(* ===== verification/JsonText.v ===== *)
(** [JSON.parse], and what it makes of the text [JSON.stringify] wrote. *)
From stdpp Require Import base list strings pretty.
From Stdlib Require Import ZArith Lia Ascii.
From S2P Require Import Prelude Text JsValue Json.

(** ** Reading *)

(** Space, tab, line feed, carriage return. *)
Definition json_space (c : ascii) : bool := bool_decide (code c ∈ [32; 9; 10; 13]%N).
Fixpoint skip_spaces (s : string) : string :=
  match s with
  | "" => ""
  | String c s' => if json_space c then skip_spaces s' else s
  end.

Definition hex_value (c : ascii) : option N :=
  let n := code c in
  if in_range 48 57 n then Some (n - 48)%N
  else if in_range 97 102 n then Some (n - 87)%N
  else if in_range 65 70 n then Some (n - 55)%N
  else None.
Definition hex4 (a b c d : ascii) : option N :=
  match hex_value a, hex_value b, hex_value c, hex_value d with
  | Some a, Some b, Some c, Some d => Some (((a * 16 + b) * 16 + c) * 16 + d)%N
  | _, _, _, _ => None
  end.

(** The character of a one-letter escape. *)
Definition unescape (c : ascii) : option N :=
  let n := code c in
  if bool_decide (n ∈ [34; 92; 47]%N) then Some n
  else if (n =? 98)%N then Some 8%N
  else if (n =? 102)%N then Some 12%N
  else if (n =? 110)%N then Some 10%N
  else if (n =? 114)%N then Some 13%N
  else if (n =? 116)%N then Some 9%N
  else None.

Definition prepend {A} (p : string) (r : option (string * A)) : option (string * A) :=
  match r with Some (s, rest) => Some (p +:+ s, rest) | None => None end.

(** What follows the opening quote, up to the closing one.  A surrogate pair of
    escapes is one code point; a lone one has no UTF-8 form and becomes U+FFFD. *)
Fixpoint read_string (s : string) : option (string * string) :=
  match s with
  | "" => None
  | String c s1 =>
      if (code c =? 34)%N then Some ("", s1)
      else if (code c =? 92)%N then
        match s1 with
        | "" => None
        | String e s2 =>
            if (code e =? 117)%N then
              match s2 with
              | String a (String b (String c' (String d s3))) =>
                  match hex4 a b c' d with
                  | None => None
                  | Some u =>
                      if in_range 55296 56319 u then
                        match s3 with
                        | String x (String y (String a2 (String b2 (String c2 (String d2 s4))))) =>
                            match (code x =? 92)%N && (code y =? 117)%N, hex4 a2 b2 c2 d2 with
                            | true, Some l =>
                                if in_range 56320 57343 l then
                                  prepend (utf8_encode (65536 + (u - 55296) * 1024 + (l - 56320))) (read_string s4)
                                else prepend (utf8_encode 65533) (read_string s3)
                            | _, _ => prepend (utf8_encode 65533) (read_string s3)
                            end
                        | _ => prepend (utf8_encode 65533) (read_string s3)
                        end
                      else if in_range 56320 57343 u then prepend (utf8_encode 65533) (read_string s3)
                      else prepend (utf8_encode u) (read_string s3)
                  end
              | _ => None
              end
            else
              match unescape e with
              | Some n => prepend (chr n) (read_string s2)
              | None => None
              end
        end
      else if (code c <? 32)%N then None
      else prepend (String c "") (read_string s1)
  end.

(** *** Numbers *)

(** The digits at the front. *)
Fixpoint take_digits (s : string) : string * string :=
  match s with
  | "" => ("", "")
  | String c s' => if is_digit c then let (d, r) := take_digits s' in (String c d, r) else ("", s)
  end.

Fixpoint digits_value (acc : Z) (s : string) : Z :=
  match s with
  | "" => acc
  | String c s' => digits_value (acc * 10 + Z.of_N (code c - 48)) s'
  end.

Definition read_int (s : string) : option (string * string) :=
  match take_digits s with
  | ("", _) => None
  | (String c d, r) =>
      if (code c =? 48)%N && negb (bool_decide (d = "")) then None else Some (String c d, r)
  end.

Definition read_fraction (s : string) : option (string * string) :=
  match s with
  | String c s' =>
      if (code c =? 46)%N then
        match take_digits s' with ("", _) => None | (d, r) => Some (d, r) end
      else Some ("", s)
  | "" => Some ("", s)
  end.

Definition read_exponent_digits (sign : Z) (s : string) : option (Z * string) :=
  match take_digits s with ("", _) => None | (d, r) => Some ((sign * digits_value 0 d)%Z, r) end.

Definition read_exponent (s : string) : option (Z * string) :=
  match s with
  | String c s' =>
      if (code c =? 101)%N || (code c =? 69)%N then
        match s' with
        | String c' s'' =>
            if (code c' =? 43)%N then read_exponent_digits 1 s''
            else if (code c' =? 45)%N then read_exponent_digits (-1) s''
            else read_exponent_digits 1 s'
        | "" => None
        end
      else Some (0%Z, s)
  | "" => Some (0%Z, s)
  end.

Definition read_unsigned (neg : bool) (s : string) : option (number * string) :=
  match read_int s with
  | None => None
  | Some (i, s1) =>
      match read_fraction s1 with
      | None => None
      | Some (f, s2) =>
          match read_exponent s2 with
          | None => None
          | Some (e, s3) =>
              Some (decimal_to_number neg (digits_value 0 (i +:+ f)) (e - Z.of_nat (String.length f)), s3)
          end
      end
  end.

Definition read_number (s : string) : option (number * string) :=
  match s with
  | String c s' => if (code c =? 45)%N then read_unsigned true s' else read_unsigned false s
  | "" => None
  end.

****************

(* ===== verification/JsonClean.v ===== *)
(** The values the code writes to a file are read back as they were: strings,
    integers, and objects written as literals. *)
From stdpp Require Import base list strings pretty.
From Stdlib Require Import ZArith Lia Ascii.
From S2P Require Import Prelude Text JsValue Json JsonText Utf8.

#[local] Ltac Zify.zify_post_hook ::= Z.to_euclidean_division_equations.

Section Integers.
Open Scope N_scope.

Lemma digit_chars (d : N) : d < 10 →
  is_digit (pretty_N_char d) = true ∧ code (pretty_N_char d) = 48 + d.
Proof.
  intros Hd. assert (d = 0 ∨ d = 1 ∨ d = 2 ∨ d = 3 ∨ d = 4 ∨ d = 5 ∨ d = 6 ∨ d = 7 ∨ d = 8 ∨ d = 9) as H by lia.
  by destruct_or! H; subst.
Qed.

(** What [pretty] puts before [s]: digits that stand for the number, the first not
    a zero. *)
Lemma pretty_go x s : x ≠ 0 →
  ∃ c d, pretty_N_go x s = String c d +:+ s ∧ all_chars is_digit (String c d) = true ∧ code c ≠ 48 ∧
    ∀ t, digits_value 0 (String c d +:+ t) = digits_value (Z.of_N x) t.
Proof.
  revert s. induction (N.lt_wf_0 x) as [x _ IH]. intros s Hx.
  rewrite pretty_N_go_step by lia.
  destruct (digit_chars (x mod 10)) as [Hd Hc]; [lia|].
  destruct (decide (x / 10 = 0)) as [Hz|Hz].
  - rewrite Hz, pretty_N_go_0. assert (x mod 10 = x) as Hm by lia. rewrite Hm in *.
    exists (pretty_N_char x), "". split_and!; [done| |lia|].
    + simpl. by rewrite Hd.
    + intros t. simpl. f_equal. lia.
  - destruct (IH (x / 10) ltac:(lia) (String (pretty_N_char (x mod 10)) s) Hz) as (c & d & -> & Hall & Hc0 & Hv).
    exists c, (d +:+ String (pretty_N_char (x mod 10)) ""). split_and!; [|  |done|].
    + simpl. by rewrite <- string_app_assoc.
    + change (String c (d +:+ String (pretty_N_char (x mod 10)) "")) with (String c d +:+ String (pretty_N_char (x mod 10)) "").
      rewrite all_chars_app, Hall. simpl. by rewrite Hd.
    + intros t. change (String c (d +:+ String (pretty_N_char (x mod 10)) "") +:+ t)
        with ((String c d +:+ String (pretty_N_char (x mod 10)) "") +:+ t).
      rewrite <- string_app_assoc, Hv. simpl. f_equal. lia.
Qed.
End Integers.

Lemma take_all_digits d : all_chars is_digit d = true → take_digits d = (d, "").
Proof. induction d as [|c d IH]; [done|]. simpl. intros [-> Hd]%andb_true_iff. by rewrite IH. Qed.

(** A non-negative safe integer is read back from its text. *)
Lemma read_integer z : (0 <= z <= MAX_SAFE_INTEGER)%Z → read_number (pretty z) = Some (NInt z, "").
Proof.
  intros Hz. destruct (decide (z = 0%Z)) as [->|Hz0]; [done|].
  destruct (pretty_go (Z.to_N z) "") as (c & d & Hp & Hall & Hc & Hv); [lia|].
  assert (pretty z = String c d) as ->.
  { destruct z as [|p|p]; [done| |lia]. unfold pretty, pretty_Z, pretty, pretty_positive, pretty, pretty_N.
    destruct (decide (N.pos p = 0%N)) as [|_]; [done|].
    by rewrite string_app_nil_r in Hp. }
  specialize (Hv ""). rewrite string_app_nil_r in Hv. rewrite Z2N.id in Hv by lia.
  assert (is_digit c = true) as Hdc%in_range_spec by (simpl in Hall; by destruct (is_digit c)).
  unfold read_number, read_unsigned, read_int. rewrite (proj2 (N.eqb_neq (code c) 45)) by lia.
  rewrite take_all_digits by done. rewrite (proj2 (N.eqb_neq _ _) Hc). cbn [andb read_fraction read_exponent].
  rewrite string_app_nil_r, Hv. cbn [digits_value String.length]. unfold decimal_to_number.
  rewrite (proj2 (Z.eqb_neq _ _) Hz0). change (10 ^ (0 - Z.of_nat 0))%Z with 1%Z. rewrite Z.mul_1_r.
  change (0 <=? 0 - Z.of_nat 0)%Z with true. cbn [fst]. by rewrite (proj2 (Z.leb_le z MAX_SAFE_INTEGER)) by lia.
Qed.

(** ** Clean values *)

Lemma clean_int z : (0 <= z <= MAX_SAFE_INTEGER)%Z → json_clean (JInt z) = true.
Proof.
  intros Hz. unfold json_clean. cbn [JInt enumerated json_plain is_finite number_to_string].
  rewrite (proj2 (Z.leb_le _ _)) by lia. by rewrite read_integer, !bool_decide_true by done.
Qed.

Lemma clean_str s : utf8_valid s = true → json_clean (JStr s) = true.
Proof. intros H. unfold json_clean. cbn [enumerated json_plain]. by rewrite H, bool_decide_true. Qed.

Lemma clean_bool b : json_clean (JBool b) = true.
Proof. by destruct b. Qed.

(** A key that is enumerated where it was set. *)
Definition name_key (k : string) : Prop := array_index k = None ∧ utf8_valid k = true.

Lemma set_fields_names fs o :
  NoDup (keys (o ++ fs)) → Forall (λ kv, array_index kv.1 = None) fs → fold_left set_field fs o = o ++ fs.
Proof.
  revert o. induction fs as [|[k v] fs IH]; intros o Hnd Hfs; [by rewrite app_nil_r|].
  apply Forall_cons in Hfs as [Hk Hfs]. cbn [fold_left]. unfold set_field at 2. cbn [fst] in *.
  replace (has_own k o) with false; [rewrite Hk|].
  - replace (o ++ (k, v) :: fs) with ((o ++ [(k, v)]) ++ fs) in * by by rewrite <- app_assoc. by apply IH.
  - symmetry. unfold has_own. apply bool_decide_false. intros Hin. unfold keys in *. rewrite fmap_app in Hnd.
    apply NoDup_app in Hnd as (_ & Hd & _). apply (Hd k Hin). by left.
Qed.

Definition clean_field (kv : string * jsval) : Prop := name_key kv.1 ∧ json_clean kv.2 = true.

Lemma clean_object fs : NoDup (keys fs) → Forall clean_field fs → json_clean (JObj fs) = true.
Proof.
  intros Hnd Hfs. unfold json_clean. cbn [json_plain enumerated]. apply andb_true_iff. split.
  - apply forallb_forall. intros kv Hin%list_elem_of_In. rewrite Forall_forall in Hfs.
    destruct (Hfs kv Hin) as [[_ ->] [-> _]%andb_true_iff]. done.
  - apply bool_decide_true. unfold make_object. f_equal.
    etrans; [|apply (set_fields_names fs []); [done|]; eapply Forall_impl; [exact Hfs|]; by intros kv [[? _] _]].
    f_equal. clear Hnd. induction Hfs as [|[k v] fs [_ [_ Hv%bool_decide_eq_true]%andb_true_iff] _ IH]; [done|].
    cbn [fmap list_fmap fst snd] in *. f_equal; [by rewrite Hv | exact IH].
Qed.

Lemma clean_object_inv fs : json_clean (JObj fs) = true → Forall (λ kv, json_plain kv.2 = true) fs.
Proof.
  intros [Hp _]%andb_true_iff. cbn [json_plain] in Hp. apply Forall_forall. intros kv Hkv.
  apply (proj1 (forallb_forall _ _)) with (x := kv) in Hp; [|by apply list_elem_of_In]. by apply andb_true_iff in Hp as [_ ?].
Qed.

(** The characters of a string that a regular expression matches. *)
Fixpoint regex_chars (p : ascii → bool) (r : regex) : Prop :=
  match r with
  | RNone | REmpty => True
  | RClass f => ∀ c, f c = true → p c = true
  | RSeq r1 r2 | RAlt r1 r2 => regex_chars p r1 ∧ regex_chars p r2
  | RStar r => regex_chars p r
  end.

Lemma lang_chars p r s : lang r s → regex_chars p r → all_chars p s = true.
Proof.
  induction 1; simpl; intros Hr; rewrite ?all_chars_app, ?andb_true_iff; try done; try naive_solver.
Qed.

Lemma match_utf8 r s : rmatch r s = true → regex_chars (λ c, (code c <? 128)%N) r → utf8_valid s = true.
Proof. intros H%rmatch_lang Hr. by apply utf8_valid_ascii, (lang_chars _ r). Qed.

****************

Your objective
Take each line of the material that contains the word "assert" and list it.

Output for this exercise
  intros Hd. assert (d = 0 ∨ d = 1 ∨ d = 2 ∨ d = 3 ∨ d = 4 ∨ d = 5 ∨ d = 6 ∨ d = 7 ∨ d = 8 ∨ d = 9) as H by lia.
  - rewrite Hz, pretty_N_go_0. assert (x mod 10 = x) as Hm by lia. rewrite Hm in *.
  assert (pretty z = String c d) as ->.
  assert (is_digit c = true) as Hdc%in_range_spec by (simpl in Hall; by destruct (is_digit c)).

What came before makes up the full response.